Cox said his mask had a picture from the Nuremberg trials printed on it, and compared the bill to the Nazis’ infringement on “the rights of parents.”
“One of the things that was interesting and very sad in the Nuremberg trials, was the fact that medical professionals interfered with parental rights. And what was the result of those trials? Well, the European Union passed the European Commission on Human Rights, guaranteeing that never again will the state and the healthcare community interfere with the rights of parents, and the rights of family,” he said Thursday. “That’s what this bill does.”
The outrage followed immediately. Barely a minute into Cox’s remarks, Shane Pendergrass, a Democratic delegate, asked to be able to speak from a “point of personal privilege” as a Jew.
“I am enormously affronted as a Jew when you in any way compare this bill to the Holocaust, especially today,” she said. “Shame on you.”
Cox protested that he was not comparing the bill to the Holocaust, but to Nazi legal practices.
“This bill interferes with the sacred right of parents and their children,” a right he said was enshrined after the Nuremberg trials. “That is a fact.”
The Jewish Community Relations Council of Greater Washington in a statement called the comparison “unconscionable.”

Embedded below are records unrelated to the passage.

Definition new_ptrace {D} (input : list D) : @ptrace D :=
  {| p_state := STATE_NEW; p_started := false; p_err := 0; p_lock := false; p_states := []; p_threads := [];
     p_hasher := empty_thread; p_reporter := empty_thread; p_keepalive := empty_thread; p_packets := ∅; p_free := []; p_next := 1%positive;
     p_input := input; p_seq := 0; p_delays := []; p_log := [] |}.

Definition packet_callback : callback_set :=
  {| message_starting := true; message_stopping := true; message_resuming := true; message_pausing := true;
     message_packet := true; message_result := false; message_first_packet := false; message_tick_count := false;
     message_tick_interval := false; message_user := false |}.

Definition example_cfg : user_configuration :=
  {| cache_size := 100; thread_cache_size := 10; fixed_count := false; burst_size := 2; tick_interval := 0;
     tick_count := 0; perpkt_threads := 2; hasher_queue_size := 10; hasher_polling := false;
     reporter_polling := false; reporter_thold := 100; debug_state := false |}.

Definition example_locals : perpkt_locals := {| l_packets := []; l_nb_packets := 0; l_empty := 0; l_offset := 0 |}.
Definition example_hasher : hasher_locals := {| h_packet := None; h_skipped := false |}.

(** The packets are numbers, which are their sizes and hashes; the user returns every packet. *)
Definition example_start : outcome (@ptrace Z * Z) :=
  trace_pstart_new (perpkt_cbs := packet_callback) (reporter_cbs := None) (cfg := example_cfg) (new_ptrace [60; 61; 62]) 2 true 0 (λ _, 0).

Local Abbreviation example_run :=
  (run (size := λ d : Z, d) (user := λ _ _, true) (perpkt_cbs := packet_callback) (reporter_cbs := None) (cfg := example_cfg) (eof := 0)
     (hash := λ d, d) PreadHasher 20 false).

Definition packets_seen {D} (p : @ptrace D) : list (nat * option D) :=
  omap (λ e, match e with Packet who _ d => Some (who, d) | _ => None end) (p_log p).

(** Two of three packets are read, and the trace is paused. *)
Definition example_acts : list act :=
  [AStart 0; AStart 1; AHasher false; AHasher false; APause false; AHasher false; APauseHasher; ARound 0; ARound 1;
   APausePerpkts; APauseReporter].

“Delegate Cox’s words are an insult to the thousands of mental health providers throughout the State of Maryland and are part of a disturbing pattern of public officials using Holocaust and Nazi analogies for political ends,” the statement said. “The JCRC calls on the Maryland House of Delegates to condemn this offensive comparison and to hold Delegate Cox responsible for his reprehensible remarks on this sacred day.”
The bill lowers the age of consent to mental health care to 12. It is likely to pass in the Democratic-led legislature.